My relationship with the people I come across on any given day is decided by their numbers. When they are individuals or small groups I feel responsible for them and try to protect them. When they are a mob, I feel responsible for my family and try to protect myself from them.
I am a policeman. Not one of your obese, maskeen police wallahs but a university graduate, police academy trained, one star assistant sub inspector. I like working from the office and with individuals and the local community; and crowd control is all I’ve been assigned in the past couple of years. Islamabad is not a big and crowded metro. Public gatherings here are few and far between, and tend to be of more manageable size and temperament than anywhere else in Pakistan. But the violent ones can get very messy. During and since Lal Masjid, the Islamabad Capital Territory Police has been attacked and overrun by seminary students, lawyers, goons of a local MNA, Namoos-e-Risalat mobs … and on a frequent basis, terrorist groups.
My mother and wife agree on only one thing, that I should not take my job too seriously to risk my life. That no medal is worth dying for and no insult is too hurtful if it saves your life. In my brief career, I have never been seriously under threat – as a law enforcer, as an individual citizen, as a Sunni Muslim, or as a Potohari – though, I have had colleagues and work buddies blown into bits that had to be gathered from the ground and plucked from trees and car shells. I have had colleagues kidnapped, tortured, and executed. I don’t really see them as heroes; quite the opposite. For the most part, they were unfortunate to be at the wrong place at the wrong time, and in some cases, for the wrong reason. They make up one statistic that I do not wish to become part of.
For an average-sized demonstration – one in which all the participants and their placards fit into the camera frame – I get to lead a team of six to 10 constables. The protesters are always well to do professionals – lawyers, doctors, journalists, but mostly the civil society which is what the NGO types call themselves. They all feel aggrieved, blame each other, the government and police, and sometimes resort to violence to protest against violence. I don’t judge anyone. I don’t support an ideology and I don’t oppose an ideology. I am not even interested enough to have an opinion of the issue that gets people out in the protest. My job is to ensure that the assembly stays out of trouble and ends peacefully, and that my team finishes its shift without hurting and getting hurt.
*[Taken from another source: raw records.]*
Lemma path_suffix g u v l1 x l2 : is_path g u v (l1 ++ x :: l2) → is_path g x v (x :: l2).
Proof.
  revert u. induction l1 as [|y l1 IH]; intros u; simpl.
  - intros [-> Hp]. done.
  - intros [-> Hp]. destruct l1 as [|z l1]; simpl in *; [by destruct Hp as [_ Hp]|].
    destruct Hp as [_ Hp]. by apply (IH z).
Qed.

Lemma simple_path g u v ns : is_path g u v ns → ∃ ns', is_path g u v ns' ∧ NoDup ns'.
Proof.
  revert u. induction ns as [|x ns IH]; intros u; [done|]. intros [-> Hp]. destruct ns as [|y ns].
  { exists [u]. split; [done|apply NoDup_singleton]. }
  destruct Hp as [Hedge (ns' & Hp & Hnd)%IH]. destruct (decide (u ∈ ns')) as [Hin|Hin].
  - apply list_elem_of_split in Hin as (l1 & l2 & ->). exists (u :: l2). split; [by eapply path_suffix|].
    by apply NoDup_app in Hnd as (_ & _ & ?).
  - exists (u :: ns'). split; [|by constructor]. destruct ns' as [|z ns']; [done|].
    pose proof Hp as [-> _]. done.
Qed.

Lemma path_sources g u v ns x : is_path g u v (ns ++ [x]) → ∀ y, y ∈ ns → y ∈ e_from <$> g.
Proof.
  revert u. induction ns as [|z ns IH]; intros u Hp y Hy; [by apply not_elem_of_nil in Hy|].
  destruct Hp as [-> Hp]. destruct (ns ++ [x]) as [|z' l] eqn:E; [by destruct ns|].
  destruct Hp as [[d Hd] Hp]. apply elem_of_cons in Hy as [->|Hy].
  - apply list_elem_of_fmap. by exists (mkEdge u z' d).
  - by eapply IH.
Qed.

Lemma simple_path_length g u v ns : is_path g u v ns → NoDup ns → (length ns ≤ S (length g))%nat.
Proof.
  intros Hp Hnd. destruct (exists_last_or_nil ns) as [->|(k & x & ->)]; [done|].
  apply NoDup_app in Hnd as (Hnd & _ & _). pose proof (path_sources _ _ _ _ _ Hp) as Hs.
  pose proof (submseteq_length _ _ (NoDup_submseteq _ _ Hnd Hs)) as Hl.
  rewrite length_fmap in Hl. rewrite length_app. simpl. lia.
Qed.

(** A path whose cost is not a number is not compared. *)
Definition cheapest_path : PathFinder P := λ g u v,
  let paths := all_paths g (length g) u v in
  let num := List.filter (λ ns, is_num (total_delay (path_delays g ns))) paths in
  of_option RuntimeError (match cheapest (λ ns, total_delay (path_delays g ns)) num with Some ns => Some ns | None => head paths end).

Lemma cheapest_path_laws : @PathFinderLaws P _ cheapest_path.
Proof.
  assert (∀ g u v, let num := List.filter (λ ns, is_num (total_delay (path_delays g ns))) (all_paths g (length g) u v) in
    Forall (λ ns, is_num (total_delay (path_delays g ns)) = true) num) as Hnum.
  { intros g u v num. apply Forall_forall. by intros ns [_ ?]%elem_of_bfilter. }
  assert (∀ g u v ns, is_path g u v ns → NoDup ns → ns ∈ all_paths g (length g) u v) as Hall.
  { intros g u v ns Hp Hnd. apply all_paths_complete; [done|]. by eapply simple_path_length. }
  split; unfold find_path, cheapest_path; intros g u v ns.
  - pose proof (cheapest_spec _ _ (Hnum g u v)) as Hc. destruct (cheapest _ _) as [m|].
    + intros [= <-]. destruct Hc as [[Hm _]%elem_of_bfilter _]. by eapply all_paths_sound.
    + intros E%of_option_Ok. apply (all_paths_sound g (length g)). apply head_Some in E as [l ->]. by left.
  - intros (ns' & Hp & Hnd)%simple_path. specialize (Hall g u v ns' Hp Hnd).
    destruct (cheapest _ _) as [m|]; [by eexists|]. destruct (all_paths g (length g) u v) as [|x l]; [by apply not_elem_of_nil in Hall|by eexists].
  - intros ns' Hg Hf Hp Hnd. pose proof (cheapest_spec _ _ (Hnum g u v)) as Hc. specialize (Hall g u v ns' Hp Hnd).
    assert (ns' ∈ List.filter (λ ns, is_num (total_delay (path_delays g ns))) (all_paths g (length g) u v)) as Hin.
    { apply elem_of_bfilter. split; [done|]. by apply fnonneg_num, total_delay_nonneg, path_delays_nonneg. }
    destruct (cheapest _ _) as [m|]; [|rewrite Hc in Hin; by apply not_elem_of_nil in Hin].
    injection Hf as <-. by apply Hc.
Qed.
End search.

(** ** Random routes *)

Section random.
Context {P : Type} `{PeerIds P} (info : @RemoteSequenceInfo P) (infos : list (RemoteModuleInfo P)) (off : Z).
Context (rtts : dict P float) {G : Type} `{RandomChoiceLaws G (RemoteSpanInfo P)}.
Context (Hinfo : spans_of infos off (spans_by_priority info) (spans_containing_block info)).

Lemma span_weight_pos (sp : RemoteSpanInfo P) b : holds sp b → fltb (S754_zero false) (span_weight rtts sp) = true.
Proof.
  unfold holds, span_weight, span_length. intros Hh.
  assert (fltb (S754_zero false) (float_of_Z (end_ sp - start sp)) = true) as Hw by (apply float_of_Z_pos; lia).
  destruct (dict_get rtts (peer_id sp)) as [r|]; [|done]. by destruct (SFeqb r float_inf).
Qed.

(** The route drawn so far covers [s] to [cur]; a run either completes it or meets a
    block that nobody holds. *)
Lemma max_throughput_spec fuel s e cur acc gen : 0 ≤ cur → e ≤ zlen infos → e - cur ≤ Z.of_nat fuel →
  tiles s cur acc → Forall (hop_in info) acc → Forall (to_end info) acc →
  ∃ gen', (∃ c b, tiles s c (acc ++ b) ∧ e ≤ c ∧ Forall (hop_in info) (acc ++ b) ∧ Forall (to_end info) (acc ++ b) ∧
             (∀ h, h ∈ b → start h < e) ∧
             max_throughput_loop info rtts fuel cur e acc gen = (gen', Ok (acc ++ b))) ∨
          (∃ b, cur ≤ b < e ∧ holding info b = [] ∧
             max_throughput_loop info rtts fuel cur e acc gen = (gen', Raise MissingBlocksError)).
Proof.
  revert cur acc gen. induction fuel as [|fuel IH]; intros cur acc gen Hcur He Hf Ht Hin Hend; cbn [max_throughput_loop];
    destruct (Z.ltb_spec cur e) as [Hlt|Hge]; try lia.
  1,3: exists gen; left; exists cur, []; rewrite app_nil_r; do 4 (split; [done|]); split; [by intros h ?%not_elem_of_nil|done].
  rewrite (spans_at_holding info infos off Hinfo cur), lift_ok_bind by lia.
  destruct (holding info cur) as [|sp0 l] eqn:Eh.
  { exists gen. right. exists cur. split; [lia|]. done. }
  rewrite <- Eh.
  assert (∀ sp, sp ∈ holding info cur → sp ∈ spans_by_priority info ∧ holds sp cur) as Hall
    by (intros sp; by apply holding_elem).
  destruct (choice_element (holding info cur) (span_weight rtts <$> holding info cur) gen) as (gen1 & sp & E & Hsp);
    [by rewrite Eh|by rewrite length_fmap| |].
  { apply Forall_fmap, list.Forall_forall. intros sp Hsp. by eapply span_weight_pos, Hall. }
  rewrite (bind_ok _ _ _ _ _ E). destruct (Hall sp Hsp) as [Hp Hh]. unfold holds in Hh.
  rewrite (proj2 (Z.leb_le _ _)), (proj2 (Z.ltb_lt _ _)) by lia. cbn [andb]. unfold guard_py.
  rewrite (bind_ok (mret tt) _ gen1 gen1 tt) by done.
  set (h := mkSpan (peer_id sp) cur (end_ sp) (server_info sp)).
  destruct (IH (end_ sp) (acc ++ [h]) gen1) as (gen' & [(c & b & Hti & Hec & Hi & Hto & Hst & Hr)|(b & Hb & Hn & Hr)]).
  - lia.
  - done.
  - lia.
  - eapply (tiles_snoc s cur); [exact Ht|reflexivity|lia|reflexivity].
  - apply Forall_app. split; [done|]. repeat constructor. exists sp. cbn. repeat split; (done || lia).
  - apply Forall_app. split; [done|]. repeat constructor. exists sp. done.
  - exists gen'. left. exists c, (h :: b). rewrite <- (assoc_L (++)) in *. cbn [app] in *.
    do 4 (split; [done|]). split; [|done]. intros x [->|Hx]%elem_of_cons; [done|by apply Hst].
  - exists gen'. right. exists b. split; [lia|]. done.
Qed.
End random.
This assignment seemed fairly routine which is why I was caught unawares at the end of it. A couple of hundred people were gathered outside a Super Market last Sunday evening to protest against the killing of Hazaras in Quetta. They’d been there all through the previous afternoon and night. There were the usual faces – the so-called civil society (does that imply the rest of the society is uncivil?) that included a number of non-Muslims – but many were strangers to the city’s protest culture. They were Hazaras. I have never seen them becoming part of any demonstration. I could, however, understand why they’d come out – men, women and children – this time. Their dead were urging them to.
Hazaras are being killed like birds in a cage. They cannot run, they cannot hide, they cannot defend themselves. I saw a poster of one of the victims of the Quetta tragedy and remembered this young man Irfan Khudi as a regular participant of civil society demonstrations. I looked at a Hazara child and wondered if he will live to be a man and die a natural death in old age. Or will he become another talkative dead body like the 86 who were speaking non-stop for the past three days, from their coffins placed on Alamdar Road in Quetta? Why are they talking and why won’t they let their families bury them? Why was I thinking? I am only required to watch, anticipate, and act, I reminded myself.
But there was nothing to do. Except for a brief encounter with students from a nearby madrassah yesterday, who took offence at anti Lashker-e-Jhangvi slogans, the marathon event had been largely uneventful and sober. Protesters were sitting on neatly laid rows of darris, listening to speeches from anyone who wished to say something. Occasionally, a speaker from Quetta or an overseas gathering would be heard through phone line. Apparently, similar protests were being held everywhere Pakistanis live. There weren’t many Hazaras among the speakers though. They sat motionless, or served the protesters food and tea with a hospitable smile, and spoke shyly and politely; too politely for a people being hounded relentlessly and murdered systematically. It must be the reticence and compulsive politeness of the whole community that was infuriating the dead. Their decomposing bodies were yelling for the living Hazaras to speak up for their right to live. The effort pushed the remaining blood in their bodies to spill out of their pores, and the family mourners had to change their white cotton shrouds every few hours.